Lacking confidence in established organizations and governments to do the trick, innovators think that it’s time to reinvent institutions to make progress on social issues such as health, education, jobs, human rights, and the environment — and do it fast.
Increasingly, leaders want not just to run an organization effectively, but to change the surrounding system as well. Not just improve hospital performance, but improve overall health. Not just fix troubled schools, but change patterns in communities that lead children to under-perform. Not just fix a problem, like a broken financial system, but change the culture.
Such challenging goals require leaders to operate in areas where the pathways aren’t paved, and the moves aren’t already choreographed. This calls for not just great leadership, but advanced leadership.
The difference is illustrated by a classic joke about old-time movie dancers Fred Astaire and Ginger Rogers. Fred Astaire was certainly a great leader. He had a goal. He could see where he was going. He was clearly in charge. He set direction. He led Ginger Rogers around the dance floor flawlessly. But Ginger Rogers was an advanced leader. She had to do everything Fred did, while backwards and in high heels.

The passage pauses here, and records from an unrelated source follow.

(** C8.  Below five samples the selection returns, without any EM
    pass, the one-component model of [simpleMeanStd]: its mean is the
    plain sample mean, its variance the Bessel-corrected sample
    variance from three samples on and [NaN] below, its weight 1, and
    it is flagged [isSimple].  For two samples the variance is
    [NaN]. *)
Theorem fitGMM_small_sample (data : list num) :
  (length data < 5)%nat ->
  exists m, fitGMM data = Ok (Some m)
            /\ m = simpleMeanStd data
            /\ nComponents m = 1%nat
            /\ means m = [sampleMean data]
            /\ variances m = [if (3 <=? length data)%nat then sampleVariance data else NaN]
            /\ weights m = [of_Z 1]
            /\ isSimple m = Some true
            /\ (length data = 2%nat -> variances m = [NaN]).
Proof.
  intros Hn. exists (simpleMeanStd data). unfold fitGMM.
  destruct (Nat.ltb_spec (length data) 5); [|lia].
  repeat (split; [reflexivity|]). split.
  - unfold simpleMeanStd; cbn [variances].
    destruct (3 <=? length data)%nat; [|reflexivity].
    unfold sampleVariance, sampleMean, sum_from_0.
    rewrite <- (fold_left_add_map
                  (fun v => Math_pow (v - fold_left nadd data (of_Z 0)
                                          / of_nat (length data)) (of_Z 2))).
    reflexivity.
  - repeat (split; [reflexivity|]).
    intros E2. unfold simpleMeanStd; cbn [variances]. rewrite E2. reflexivity.
Qed.

(** C6.  For a model whose arrays are aligned, the BIC is
    [-2 * logLikelihood + numParams * ln n], where the log-likelihood
    is the sum over the samples of the logarithm of the sum over the
    components of [weight * gaussianPDF(x; mean, sqrt(variance))],
    plus [1e-10], and [numParams = k + k + (k - 1)]: 2, 5 and 8 for 1,
    2 and 3 components. *)
Theorem calculateBIC_formula (data : list num) (m : Model num) :
  length (weights m) = length (means m) ->
  length (variances m) = length (means m) ->
  calculateBIC data m
  = - of_Z 2 * logLikelihoodOf data (components (weights m) (means m) (variances m))
    + of_Z (numParams (nComponents m)) * Math_log (of_nat (length data))
  /\ (forall k, numParams k = (2 * Z.of_nat k + (Z.of_nat k - 1))%Z)
  /\ numParams 1 = 2%Z /\ numParams 2 = 5%Z /\ numParams 3 = 8%Z.
Proof.
  intros Hw Hv. split; [|split; [intros k; unfold numParams; lia | auto]].
  unfold calculateBIC. do 2 f_equal.
  unfold calculateLogLikelihood, logLikelihoodOf, sum_from_0.
  rewrite (fold_left_add_map
             (fun i => Math_log (mixtureSum (get data i) (means m) (variances m) (weights m)
                                 + lit_1e_10))).
  rewrite (map_get_seq
             (fun x => Math_log (mixtureSum x (means m) (variances m) (weights m)
                                 + lit_1e_10)) data).
  f_equal. apply map_ext. intros x.
  rewrite (mixtureSum_components x _ _ _ Hw Hv). reflexivity.
Qed.

(** C10.  For a dataset of [n >= 1] samples and [k >= 1] components
    every index used to seed a mean is below [n]; no seed is read past
    the end of the sorted data, and every seed is a sample. *)
Theorem seeds_in_bounds (data : list num) (k : nat) :
  (1 <= length data)%nat -> (1 <= k)%nat ->
  Forall (fun idx => (idx < length data)%nat) (seedIndices (length data) k)
  /\ Forall (fun seed => exists x, seed = Some x /\ In x data) (initializeMeans data k).
Proof.
  intros Hn Hk. split; [apply seedIndices_lt; assumption|].
  unfold initializeMeans. rewrite length_sort.
  apply List.Forall_forall. intros seed Hseed.
  apply in_map_iff in Hseed as (idx & <- & Hidx).
  pose proof (seedIndices_lt (length data) k Hn Hk) as Hlt.
  rewrite List.Forall_forall in Hlt. specialize (Hlt idx Hidx).
  destruct (lookup_lt_is_Some_2 (sort_by_comparefn data) idx) as (x & Ex);
    [rewrite length_sort; exact Hlt|].
  exists x. split; [exact Ex|].
  apply (Permutation_in _ (sort_perm data)).
  apply list_elem_of_In, (list_elem_of_lookup_2 _ idx), Ex.
Qed.

End GenericClaims.

Section OrderedClaims.
Context {num : Type} `{NumOrder num}.
Local Open Scope num_scope.

(** C1.  On five samples or more the selection fits 1, 2 and 3
    components, in that order, scores each fit with its BIC and with
    whether its largest weight is at least 0.5, and keeps the fits
    that satisfy this constraint.  When none is kept it returns the
    fit with one component.  Otherwise it returns a kept fit that no
    kept fit has a lower BIC than, and the earliest such: every kept
    fit before it has a strictly higher BIC (or a [NaN] BIC, which [<]
    never ranks). *)
Theorem fitGMM_selects_lowest_bic (data : list num) :
  (5 <= length data)%nat ->
  exists g1 g2 g3 best,
    simpleGMM data 1 = Ok g1 /\ simpleGMM data 2 = Ok g2 /\ simpleGMM data 3 = Ok g3
    /\ fitGMM data = Ok (Some best)
    /\ let models := [scored data g1; scored data g2; scored data g3] in
       let kept := List.filter dominant models in
       (kept = [] -> best = scored data g1)
       /\ (kept <> [] -> exists i, first_minimum kept i best).
Proof.
  intros Hn.
  destruct (scoring_loop data) as (g1 & g2 & g3 & E1 & E2 & E3 & Eloop).
  rewrite (fitGMM_large data Hn), Eloop. cbn [exc_bind].
  unfold selectBest.
  assert (Htruthy : forall g, truthy (passesWeightConstraint (scored data g))
                              = dominant (scored data g)).
  { intros g. unfold scored, dominant; simpl. destruct (_ >=? _); reflexivity. }
  assert (Hkept :
            List.filter (fun m => truthy (passesWeightConstraint m))
                        [scored data g1; scored data g2; scored data g3]
            = List.filter dominant [scored data g1; scored data g2; scored data g3]).
  { cbn [List.filter]. rewrite !Htruthy. reflexivity. }
  rewrite Hkept. cbv zeta.
  remember (List.filter dominant [scored data g1; scored data g2; scored data g3])
    as kept eqn:Ek.
  destruct kept as [|v rest].
  - exists g1, g2, g3, (scored data g1).
    split; [exact E1|]. split; [exact E2|]. split; [exact E3|].
    split; [reflexivity|]. split; [reflexivity|]. intros Hne.
    cbv zeta in Hne. rewrite <- Ek in Hne. congruence.
  - destruct (reduce1_lowerBic (v :: rest)) as (best & i & Ered & Hmin); [congruence|].
    exists g1, g2, g3, best. split; [exact E1|]. split; [exact E2|]. split; [exact E3|].
    split.
    + cbn [length Nat.ltb Nat.leb]. rewrite Ered. reflexivity.
    + cbv zeta. rewrite <- Ek. split; [congruence|]. intros _. exists i. exact Hmin.
Qed.

(** C7.  For [n >= 1] samples and [k >= 1] components the means are
    seeded from a sorted copy of the data (a permutation of the data,
    ascending when no sample is [NaN]): at index
    [floor(n/2)] for one component, at [floor(n/3)] and [floor(2n/3)]
    for two, at [floor((j+1)n/(k+1))] for the [j]-th of three or more;
    every variance starts at 1 and every weight at [1/k]. *)
Theorem initialization_seeds (data : list num) (k : nat) :
  (1 <= length data)%nat -> (1 <= k)%nat ->
  let n := length data in
  let sortedData := sort_by_comparefn data in
  Permutation sortedData data
  /\ (Forall (fun x => isNaN x = false) data -> ascending sortedData)
  /\ (k = 1%nat -> initializeMeans data k = [sortedData !! (n / 2)%nat])
  /\ (k = 2%nat ->
      initializeMeans data k = [sortedData !! (n / 3)%nat; sortedData !! (2 * n / 3)%nat])
  /\ ((3 <= k)%nat ->
      initializeMeans data k
      = map (fun j => sortedData !! ((j + 1) * n / (k + 1))%nat) (seq 0 k))
  /\ Forall (fun seed => exists x, seed = Some x) (initializeMeans data k)
  /\ st_means (initialState data k) = map toNumber (initializeMeans data k)
  /\ st_variances (initialState data k) = repeat (of_Z 1) k
  /\ st_weights (initialState data k) = repeat (of_Z 1 / of_nat k) k.
Proof.
  intros Hn Hk n sortedData.
  split; [apply sort_perm|].
  split; [intros Hnan; apply sort_ascending, comparefn_consistent, Hnan|].
  unfold initializeMeans. fold sortedData.
  replace (length sortedData) with n by (symmetry; apply length_sort).
  split; [intros ->; reflexivity|]. split; [intros ->; reflexivity|]. split.
  - intros H3. unfold seedIndices.
    destruct (Nat.eqb_spec k 1); [lia|]. destruct (Nat.eqb_spec k 2); [lia|].
    rewrite map_map. reflexivity.
  - split; [|split; [|split; reflexivity]].
    2: { unfold initialState; cbn [st_means]. unfold initializeMeans.
         rewrite length_sort. reflexivity. }
    apply List.Forall_forall. intros seed Hseed.
    apply in_map_iff in Hseed as (idx & <- & Hidx).
    pose proof (seedIndices_lt n k Hn Hk) as Hlt.
    rewrite List.Forall_forall in Hlt. specialize (Hlt idx Hidx).
    destruct (lookup_lt_is_Some_2 sortedData idx) as (x & Ex); [|eauto].
    unfold sortedData. rewrite length_sort. exact Hlt.
Qed.

End OrderedClaims.

Section BandClaim.
Context {num : Type} `{JsNumber num}.
Local Open Scope num_scope.

Lemma pointAt_push_old (b : Bands num) (u l m : option num) (i p : nat) :
  length (meanLine b) = p -> length (lowerCI b) = p -> length (upperCI b) = p ->
  (i < p)%nat -> pointAt (pushBands b u l m) i = pointAt b i.
Proof.
  intros Hm Hl Hu Hi. unfold pointAt, pushBands; simpl.
  rewrite !lookup_app_l by lia. reflexivity.
Qed.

That’s a useful image for the challenges of societal change. If we could ask U.S. President Barack Obama or U.K. Prime Minister David Cameron whether they identify more with Fred or Ginger, I’ll bet that Ginger would win.
Advanced leaders work in complex systems where authority is diffuse or divided. Many people are in charge of parts, but no one is responsible for the whole. Goals are unclear or conflicting. There are multiple stakeholders with divergent interests. Outcomes are notoriously hard to measure. Barriers to change appear everywhere. In short, it’s like dancing when you can’t see forward and your shoes are uncomfortable.

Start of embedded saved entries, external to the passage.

(** C5, counterexample.  Two records are written within one second, first
    the one of identity b, then the one of identity a.  The list comes back
    as b, a: rows of equal timestamp are not in ascending order of
    identity. *)
Lemma get_cache_ties_not_by_identity :
  let t := serve_posts [(100%Z, sample_body "b" 5); (100%Z, sample_body "a" 5)] [] in
  map id (get_cache t) = ["b"; "a"] /\
  map timestamp (get_cache t) = [100%Z; 100%Z] /\
  ~ StronglySorted newer_first_then_id (get_cache t).
Proof.
  cbv zeta. split; [reflexivity|]. split; [reflexivity|].
  intros Hs.
  change (StronglySorted newer_first_then_id
            [sample_row "b" 5 100 ["Shipping"]; sample_row "a" 5 100 ["Shipping"]])
    in Hs.
  apply StronglySorted_inv in Hs. destruct Hs as [_ Hx].
  inversion Hx as [|? ? Hab _]; subst.
  unfold newer_first_then_id in Hab; simpl in Hab.
  destruct Hab as [Hlt|[_ Hle]]; [lia|].
  vm_compute in Hle. discriminate.
Qed.

(** C6, as the code has it.  A POST leaves, for its identity, one row
    whose timestamp is the time of this POST, whether or not the identity
    had a row before and whether or not the POST carries a score; the rows
    of the other identities are as they were. *)
Theorem post_cache_stamps_current_time :
  forall (now : Z) (i h : string) (a : Json) (s : option number) (t : Table),
    let t' := snd (post_cache now
                     {| b_id := i; b_headline := h; b_analysis := a;
                        b_risk_score := s |} t) in
    map timestamp (filter (has_id i) t') = [now] /\
    filter (fun r => negb (has_id i r)) t' = filter (fun r => negb (has_id i r)) t.
Proof.
  intros now i h a s t t'. unfold t', post_cache; simpl. split.
  - rewrite insert_or_replace_own. reflexivity.
  - apply insert_or_replace_rest.
Qed.

(** C6, counterexample.  A record for identity x is written at second 100
    and written again at second 250: its timestamp is then 250, not the
    100 of the first insertion. *)
Lemma overwrite_changes_timestamp :
  let t1 := serve_posts [(100%Z, sample_body "x" 5)] [] in
  let t2 := serve_posts [(250%Z, sample_body "x" 5)] t1 in
  map timestamp (filter (has_id "x") t1) = [100%Z] /\
  map timestamp (filter (has_id "x") t2) = [250%Z] /\
  List.length t2 = 1%nat.
Proof. cbv zeta. repeat split. Qed.

End ListRecent.


(* ------------------------------------------------------------------ *)
(** ** The aggregates: globalRiskIndex and criticalEvents *)

Section IndexFacts.
Import CachedAnalysis.
Import Server.

Lemma number_same_eq x y : number_same x y = true -> x = y.
Proof.
  destruct x as [a|a| |s m e], y as [b|b| |s' m' e']; simpl;
    try discriminate; try reflexivity.
  - intros H. apply Bool.eqb_prop in H. congruence.
  - intros H. apply Bool.eqb_prop in H. congruence.
  - intros H. apply andb_true_iff in H. destruct H as [H He].
    apply andb_true_iff in H. destruct H as [Hs Hm].
    apply Bool.eqb_prop in Hs. apply Pos.eqb_eq in Hm. apply Z.eqb_eq in He.
    congruence.
Qed.

Lemma Zrange_in lo n z :
  (lo <= z < lo + Z.of_nat n)%Z -> In z (Zrange lo n).
Proof.
  intros H. unfold Zrange. apply in_map_iff.
  exists (Z.to_nat (z - lo)). split; [lia|].
  apply in_seq. lia.
Qed.

Lemma forallb_Zrange (f : Z -> bool) lo n :
  forallb f (Zrange lo n) = true ->
  forall z, (lo <= z < lo + Z.of_nat n)%Z -> f z = true.
Proof.
  intros H z Hz. rewrite forallb_forall in H. apply H, Zrange_in, Hz.
Qed.

Lemma small_sums_checked :
  forallb (fun a => forallb (sum_is_exact a) (Zrange 0 11)) (Zrange 0 151)
  = true.
Proof. vm_compute. reflexivity. Qed.

Lemma small_quotients_checked :
  forallb (fun a => forallb (quotient_is_rounded a) (Zrange 1 15))
          (Zrange 0 151) = true.
Proof. vm_compute. reflexivity. Qed.

Lemma small_sums a b :
  (0 <= a <= 150)%Z -> (0 <= b <= 10)%Z ->
  number_add (Number_of_Z a) (Number_of_Z b) = Number_of_Z (a + b).
Proof.
  intros Ha Hb.
  pose proof (forallb_Zrange _ 0 151 small_sums_checked a ltac:(lia)) as H.
  cbv beta in H.
  pose proof (forallb_Zrange _ 0 11 H b ltac:(lia)) as H'.
  apply number_same_eq. exact H'.
Qed.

Still, advanced leaders dance to their own tune. They find opportunities for change in the cracks in the system, in the white space where nothing is written. Rather than try to change the establishment all at once, they fill gaps, create new alliances, and forge new pathways. For example:
The nation needs more teachers? Rather than wait for teachers’ colleges to change, find a new source of teachers. Wendy Kopp founded Teach for America to entice elite college graduates to commit two years to teaching in disadvantaged schools. Former Hollywood studio head Sherry Lansing helped then-Governor Schwarzenegger of California start the EnCorps Teachers Program, building on IBM’s Transition to Teaching, to help engineers and scientists become math teachers later in their careers.
Too many people are suffering or dying from preventable medical errors? Donald Berwick dedicated the 200-person institute he founded for healthcare improvement to a national “100,000 lives campaign,” later a “5 million lives campaign,” to enlist over 4000 hospitals in commitments to changes that would improve patient safety and save lives.

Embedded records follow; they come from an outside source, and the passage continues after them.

(** * labwc tablet input: geometry transform and event handlers

    A shallow embedding of labwc's tablet input source (the file that
    implements [input/tablet.h]): the tool classifier, the active-area and rotation transforms, the four event
    handlers and the destroy handler, followed by the properties of the
    specification that concern them.

    The C code computes on [double].  The program text is embedded once,
    over an interface [Double] of the operations it uses, and read at two
    instances:
    - [binary64]: IEEE 754 binary64 with round-to-nearest-even (Rocq's
      primitive floats), which is what the compiled program computes;
    - [exact]: the rationals, i.e. the same program text with every
      operation exact, which is the reading in which the specification
      writes its formulas. *)

From Stdlib Require Import Bool ZArith QArith Qfield Lqa Lia List Floats.
Import ListNotations.

Set Warnings "-inexact-float".

(** ** The arithmetic of C doubles *)

Declare Scope double_scope.
Delimit Scope double_scope with D.

Class Double (F : Type) : Type := {
  dzero : F;                    (* the literal 0.0 *)
  done : F;                     (* the literal 1 / 1.0 *)
  dadd : F -> F -> F;           (* a + b *)
  dsub : F -> F -> F;           (* a - b *)
  dmul : F -> F -> F;           (* a * b *)
  ddiv : F -> F -> F;           (* a / b *)
  dle : F -> F -> bool;         (* a <= b *)
  dnot : F -> bool              (* !a, that is a == 0.0 *)
}.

Streets are unsafe, the neighborhood has deteriorated, and children don’t stay in school? Geoffrey Canada rebranded a section of New York City as the Harlem Children’s Zone, and created a set of cradle-to-college organizations to transform potential dropouts into high achieving graduates, improving street life at the same time. Gilberto Dimenstein conceived of the whole neighborhood as a school in urban Sao Paulo, Brazil, creating art and other enrichment programs that revitalized that area and transformed the school as well; the Brazilian government wants to build on this model everywhere.
Advanced leaders break mental boundaries and challenge established patterns. They think not just outside the box but outside the building. They know that cities are not City Hall, health takes more than hospitals, and education is more than schools.
Advanced leaders use the tools of the future. They don’t want society’s leftovers, or what I call spare change; they want the best and latest ideas and technology to make real change. The surface has barely been scratched for the use of technology to improve society. Consider the potential for data analytics to spot disease outbreaks, mobile phones to monitor health, or interactive websites to bring personalized learning to disadvantaged areas.
The Advanced Leadership Initiative at Harvard is dedicated to finding, educating, and supporting advanced leaders in every generation, but particularly in a new source of social innovators: accomplished leaders in transition from their income-earning years to their next years of service.
A good place to start is by convening a conversation. If a few creative people can find breakthroughs by thinking about Innovations in Health Care, Education & Technology, or Revitalizing Cities, then imagine the possibilities when large numbers of people put on their virtual high heels and start dancing.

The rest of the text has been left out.